Give back only the lines in the records below from the one with "intros Hinj Hl Hm." to the one with "apply filter_ext_in. intros f Hf.", both inclusive, word for word.

Dataset entries

● ● ●

(** ** The debounced callback under pointer events

    [promiseUtils.debounce] is the SDK's.  It is modelled as [main.js]
    relies on it: the callback is not invoked while an earlier invocation
    is pending; a call made meanwhile waits, taking the place of any call
    already waiting, whose promise is rejected with an abort error; when
    the pending invocation settles, the waiting call is invoked.  The
    callback takes no abort signal and checks no token, so a hit-test that
    was started always runs [graphicUpdate] when it resolves. *)

Module Debounce.
Import HoverSync.

(** [event.detail] of [arcgisViewPointerMove]: the screen point. *)
Record PointerEvent := { x : Z; y : Z }.

Record Sys := {
  hover : State;
  (** the invocation awaiting its hit-test *)
  running : option PointerEvent;
  (** the latest call made while one was running *)
  queued : option PointerEvent;
  (** events whose hit-test resolved, with its results, oldest first *)
  applied : list (PointerEvent * list ViewHit);
  (** events whose promise was rejected with an abort error *)
  aborted : list PointerEvent
}.

Inductive Input :=
| PointerMove (e : PointerEvent)
| HitTestResolved (hitTestResults : list ViewHit).

Definition start : Sys :=
  {| hover := initial; running := None; queued := None; applied := []; aborted := [] |}.

Section Callback.

Variable csaPickupsLayer : Layer.

Definition step (s : Sys) (i : Input) : Sys :=
  match i with
  | PointerMove e =>
      match running s with
      | None =>
          {| hover := hover s; running := Some e; queued := queued s;
             applied := applied s; aborted := aborted s |}
      | Some _ =>
          {| hover := hover s; running := running s; queued := Some e;
             applied := applied s; aborted := aborted s ++ Js.optList (queued s) |}
      end
  | HitTestResolved hitTestResults =>
      match running s with
      | None => s
      | Some e =>
          {| hover := graphicUpdate csaPickupsLayer (hover s) hitTestResults;
             running := queued s; queued := None;
             applied := applied s ++ [(e, hitTestResults)];
             aborted := aborted s |}
      end
  end.

Definition run (trace : list Input) (s : Sys) : Sys :=
  fold_left step trace s.

End Callback.




(** [l] is [m] with some entries left out. *)
Inductive Subseq {A : Type} : list A -> list A -> Prop :=
| Subseq_nil : Subseq [] []
| Subseq_skip (a : A) (l m : list A) : Subseq l m -> Subseq l (a :: m)
| Subseq_take (a : A) (l m : list A) : Subseq l m -> Subseq (a :: l) (a :: m).

End Debounce.

(** ** The pointer-move listener *)

Module PointerMove.

Section Listener.

(** Failures, and the SDK's [promiseUtils.isAbortError]. *)
Variable Error : Type.
Variable isAbortError : Error -> bool.

(** How a promise settles.  A rejection of the promise [catch] returns has
    no handler of the page's and goes to the host's default one. *)
Inductive Settled :=
| Fulfilled
| Rejected (error : Error).

(** The arrow function given to [catch]: [throw error] rejects the promise
    [catch] returns; returning fulfils it. *)
Definition onRejected (error : Error) : Settled :=
  if negb (isAbortError error) then Rejected error else Fulfilled.

(** [promise.catch(handler)] *)
Definition catch (promise : Settled) (handler : Error -> Settled) : Settled :=
  match promise with
  | Fulfilled => Fulfilled
  | Rejected error => handler error
  end.

(** The listener, given how [debouncedGraphicUpdate(event.detail)] settles. *)
Definition onPointerMove (debounced : Settled) : Settled :=
  catch debounced onRejected.

End Listener.

Arguments Fulfilled {Error}.
Arguments Rejected {Error} error.
Arguments onRejected {Error} isAbortError error.
Arguments catch {Error} promise handler.
Arguments onPointerMove {Error} isAbortError debounced.

End PointerMove.

(** ** Sample data *)

Module Samples.
Import ListView FilterHandler HoverSync Debounce.

Definition record (id : Z) (name : string) (categories : list string) : FeatureRecord :=
  {| rec_id := id; rec_name := name; rec_description := ""; rec_location := "";
     rec_main_products := Js.join ", " categories; products := categories;
     rec_website := ""; rec_email := "" |}.

Definition chips (values : list string) : list Chip :=
  map (fun v => {| value := v |}) values.

Definition blankPage : Page := {| container := []; featureEffect := None |}.

Definition farmAB : FeatureRecord := record 1 "North Farm" ["A"; "B"].
Definition farmA : FeatureRecord := record 2 "South Farm" ["A"].
Definition flowerFarm : FeatureRecord := record 3 "Petal Farm" ["Cut Flowers"].

Definition csaPickupsLayer : Layer :=
  {| popupTemplate := Some {| title := "{Farm_Name}" |}; objectIdField := "OBJECTID" |}.

Definition plainLayer : Layer :=
  {| popupTemplate := None; objectIdField := "OBJECTID" |}.

Definition pickup (oid : Z) (farm : string) : Graphic :=
  {| attributes := [("OBJECTID", JNum oid); ("Farm_Name", JStr farm)];
     layer := csaPickupsLayer |}.

Definition hit (g : Graphic) : ViewHit := {| graphic := g |}.

Definition basemapHit : ViewHit :=
  {| graphic := {| attributes := [("OBJECTID", JNum 9)]; layer := plainLayer |} |}.


End Samples.

(** ** The view-ready listener: first rendering *)

Module ViewReady.
Import ListView.

(** [features.forEach((feature) => { displayCard(feature); })] on the
    records of the first query. *)
Definition displayAll (features : list FeatureRecord) (container : list Node) : list Node :=
  fold_left displayCard features container.

End ViewReady.

(** ** The stored id and the panel *)

Module HoverInvariant.
Import HoverSync.

Section Callback.

Variable csaPickupsLayer : Layer.

(** The id the callback reads from a graphic. *)
Definition objectIdOf (g : Graphic) : JsVal :=
  getAttribute (attributes g) (objectIdField csaPickupsLayer).

(** The variable [objectId] goes with [feature.graphic]: with the default
    graphic it holds no feature id, with a hit graphic it holds that
    graphic's truthy id. *)
Definition idTracked (s : State) : Prop :=
  match feature_graphic s with
  | defaultGraphic =>
      objectId s = idDefaultGraphic \/ objectId s = idValue JUndefined
  | hitGraphic g =>
      objectId s = idValue (objectIdOf g) /\ truthy (objectIdOf g) = true
  end.

End Callback.

End HoverInvariant.

(** ** The filter expression on a field that may be null *)

Module SqlNull.

(** The [Main_Products] attribute of a feature is a string or null
    ([None]).  On a null field a [LIKE] test is unknown, and a filter does
    not match the feature; an expression that cannot be read has no value
    on any field. *)
Definition evalWhereOn (where_ : string) (main_products : option string) : option bool :=
  match main_products with
  | Some s => Sql.evalWhere where_ s
  | None => option_map (fun _ => false) (Sql.evalWhere where_ "")
  end.

End SqlNull.

(** ** More sample data *)

Module MoreSamples.
Import ListView FilterHandler HoverSync.

(** A hit whose graphic lacks the object-id attribute. *)
Definition anonymousHit : ViewHit :=
  {| graphic := {| attributes := [("Farm_Name", JStr "Nameless Farm")];
                   layer := Samples.csaPickupsLayer |} |}.

Definition sauvie : Graphic := Samples.pickup 7 "Sauvie Farm".

End MoreSamples.

(** * Properties *)

(** ** Strings and arrays *)

Lemma includes_In (arr : list string) (x : string) :
  Js.includes arr x = true <-> In x arr.
Proof.
  unfold Js.includes. rewrite existsb_exists. split.
  - intros [y [Hy Heq]]. apply String.eqb_eq in Heq. now subst.
  - intros H. exists x. split; [assumption | apply String.eqb_refl].
Qed.

Lemma append_assoc (a b c : string) : ((a ++ b) ++ c = a ++ (b ++ c))%string.
Proof. induction a as [|x a IH]; simpl; [reflexivity | now rewrite IH]. Qed.

Lemma append_empty_r (a : string) : (a ++ "" = a)%string.
Proof. induction a as [|x a IH]; simpl; [reflexivity | now rewrite IH]. Qed.

Lemma filter_map_comm {A B} (f : A -> B) (p : B -> bool) (l : list A) :
  map f (filter (fun x => p (f x)) l) = filter p (map f l).
Proof.
  induction l as [|x l IH]; simpl; [reflexivity|].
  destruct (p (f x)); simpl; now rewrite IH.
Qed.

(** ** The chip-selection listener: cards *)

Section FilterCards.
Import ListView FilterHandler.

Lemma displayMatches_filter pf features c :
  displayMatches pf features c = c ++ map Card (filter (isMatch pf) features).
Proof.
  unfold displayMatches. revert c.
  induction features as [|f fs IH]; intros c; simpl.
  - now rewrite app_nil_r.
  - destruct (isMatch pf f); simpl.
    + rewrite IH. unfold displayCard. now rewrite <- app_assoc.
    + apply IH.
Qed.

Lemma cards_map_Card fs : cards (map Card fs) = fs.
Proof. induction fs as [|f fs IH]; simpl; [reflexivity | now rewrite IH]. Qed.

(** The listener shows the records [isMatch] accepts, in their order. *)
Lemma onChipGroupSelect_cards features selectedItems p :
  cards (container (onChipGroupSelect features selectedItems p))
  = filter (isMatch (productFilter selectedItems)) features.
Proof.
  unfold onChipGroupSelect. cbn [container].
  rewrite displayMatches_filter. cbn. apply cards_map_Card.
Qed.

(** Counting the entries of a duplicate-free list that fall in a
    duplicate-free list [sel] reaches [length sel] exactly when [sel] is
    included. *)
Lemma count_eq_length_incl (sel l : list string) :
  NoDup sel -> NoDup l ->
  (List.length (filter (Js.includes sel) l) = List.length sel <-> incl sel l).
Proof.
  intros Hs Hl.
  assert (Hin : forall x, In x (filter (Js.includes sel) l) <-> In x l /\ In x sel).
  { intros x. rewrite filter_In, includes_In. tauto. }
  assert (Hnd : NoDup (filter (Js.includes sel) l)) by now apply NoDup_filter.
  split.
  - intros Hlen x Hx.
    assert (Hincl : incl sel (filter (Js.includes sel) l)).
    { apply NoDup_length_incl; [assumption | lia |].
      intros y Hy. now apply Hin in Hy. }
    apply Hincl in Hx. now apply Hin in Hx.
  - intros Hincl. apply Permutation_length, NoDup_Permutation; try assumption.
    intros x. rewrite Hin. split; [tauto | intros Hx; split; [now apply Hincl | assumption]].
Qed.

Lemma supersetOf_incl sel cats : supersetOf sel cats = true <-> incl sel cats.
Proof.
  unfold supersetOf, incl. rewrite forallb_forall.
  split; intros H x Hx; apply includes_In, H, Hx.
Qed.

Lemma isMatch_supersetOf pf feature :
  NoDup pf -> NoDup (displaySafe feature) ->
  isMatch pf feature = supersetOf pf (displaySafe feature).
Proof.
  intros Hs Hl. unfold isMatch.
  rewrite <- (length_map (Js.replace " " "_")),
    (filter_map_comm (Js.replace " " "_") (Js.includes pf)).
  fold (displaySafe feature).
  destruct (supersetOf pf (displaySafe feature)) eqn:E.
  - apply Nat.eqb_eq, count_eq_length_incl; try assumption.
    now apply supersetOf_incl.
  - apply Nat.eqb_neq. intros Hlen.
    apply count_eq_length_incl, supersetOf_incl in Hlen; try assumption.
    congruence.
Qed.

Lemma isMatch_nil feature : isMatch [] feature = true.
Proof.
  unfold isMatch. cbn [List.length].
  induction (products feature) as [|x l IH]; simpl; [reflexivity | exact IH].
Qed.

Lemma NoDup_map_inj_in {A B} (f : A -> B) (l : list A) :
  (forall a b, In a l -> In b l -> f a = f b -> a = b) ->
  NoDup l -> NoDup (map f l).
Proof.
  intros Hinj Hl. induction Hl as [|x l Hx Hl IH]; simpl; constructor.
  - intros Hin. apply in_map_iff in Hin. destruct Hin as [y [Hy Hin]].
    apply Hx. rewrite <- (Hinj y x); [assumption | now right | now left | assumption].
  - apply IH. intros a b Ha Hb. apply Hinj; now right.
Qed.

Lemma incl_map_inj_in {A B} (f : A -> B) (u l m : list A) :
  (forall a b, In a u -> In b u -> f a = f b -> a = b) ->
  incl l u -> incl m u ->
  (incl (map f l) (map f m) <-> incl l m).
Proof.
  intros Hinj Hl Hm. split; [|apply incl_map].
  intros H x Hx. assert (Hfx : In (f x) (map f m)) by now apply H, in_map.
  apply in_map_iff in Hfx. destruct Hfx as [y [Hy Hin]].
  rewrite <- (Hinj y x); auto.
Qed.

(** C1.  Let the categories in use have pairwise distinct display-safe
    forms (first space replaced by an underscore), let the chips selected
    carry the display-safe forms of a set [selected] of those categories,
    and let every record's category list be a set of those categories.
    Then the listener rebuilds the card list with exactly the records
    whose category list is a superset of [selected]: every selected
    category appears among the record's categories.  With records {A,B}
    and {A}, the selection {A,B} shows only the first. *)
Theorem chip_filter_shows_supersets_of_selection
    (categories : list string) (features : list FeatureRecord)
    (selected : list string) (selectedItems : list Chip) (p : Page) :
  (forall a b, In a categories -> In b categories ->
               Js.replace " " "_" a = Js.replace " " "_" b -> a = b) ->
  NoDup selected ->
  incl selected categories ->
  Forall (fun f => NoDup (products f) /\ incl (products f) categories) features ->
  productFilter selectedItems = map (Js.replace " " "_") selected ->
  cards (container (onChipGroupSelect features selectedItems p))
  = filter (fun f => supersetOf selected (products f)) features.
Proof.
  intros Hinj Hsel Hincl Hfeat Hchips. rewrite onChipGroupSelect_cards, Hchips.
  apply filter_ext_in. intros f Hf.
  rewrite Forall_forall in Hfeat. destruct (Hfeat f Hf) as [Hnd Hcat].
  assert (Hinj_on : forall l, incl l categories ->
            forall a b, In a l -> In b l ->
                        Js.replace " " "_" a = Js.replace " " "_" b -> a = b).
  { intros l Hl a b Ha Hb. apply Hinj; now apply Hl. }
  rewrite isMatch_supersetOf.
  - unfold displaySafe.
    destruct (supersetOf selected (products f)) eqn:E.
    + apply supersetOf_incl, incl_map. now apply supersetOf_incl.
    + destruct (supersetOf (map (Js.replace " " "_") selected)
                           (map (Js.replace " " "_") (products f))) eqn:E'; [|reflexivity].
      apply supersetOf_incl in E'.
      apply (incl_map_inj_in _ categories _ _ Hinj Hincl Hcat), supersetOf_incl in E'.
      congruence.
  - apply NoDup_map_inj_in; [now apply Hinj_on | assumption].
  - apply NoDup_map_inj_in; [now apply Hinj_on | assumption].
Qed.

● ● ●

- [Task response]:
  intros Hinj Hl Hm. split; [|apply incl_map].
  intros H x Hx. assert (Hfx : In (f x) (map f m)) by now apply H, in_map.
  apply in_map_iff in Hfx. destruct Hfx as [y [Hy Hin]].
  rewrite <- (Hinj y x); auto.
Qed.

(** C1.  Let the categories in use have pairwise distinct display-safe
    forms (first space replaced by an underscore), let the chips selected
    carry the display-safe forms of a set [selected] of those categories,
    and let every record's category list be a set of those categories.
    Then the listener rebuilds the card list with exactly the records
    whose category list is a superset of [selected]: every selected
    category appears among the record's categories.  With records {A,B}
    and {A}, the selection {A,B} shows only the first. *)
Theorem chip_filter_shows_supersets_of_selection
    (categories : list string) (features : list FeatureRecord)
    (selected : list string) (selectedItems : list Chip) (p : Page) :
  (forall a b, In a categories -> In b categories ->
               Js.replace " " "_" a = Js.replace " " "_" b -> a = b) ->
  NoDup selected ->
  incl selected categories ->
  Forall (fun f => NoDup (products f) /\ incl (products f) categories) features ->
  productFilter selectedItems = map (Js.replace " " "_") selected ->
  cards (container (onChipGroupSelect features selectedItems p))
  = filter (fun f => supersetOf selected (products f)) features.
Proof.
  intros Hinj Hsel Hincl Hfeat Hchips. rewrite onChipGroupSelect_cards, Hchips.
  apply filter_ext_in. intros f Hf.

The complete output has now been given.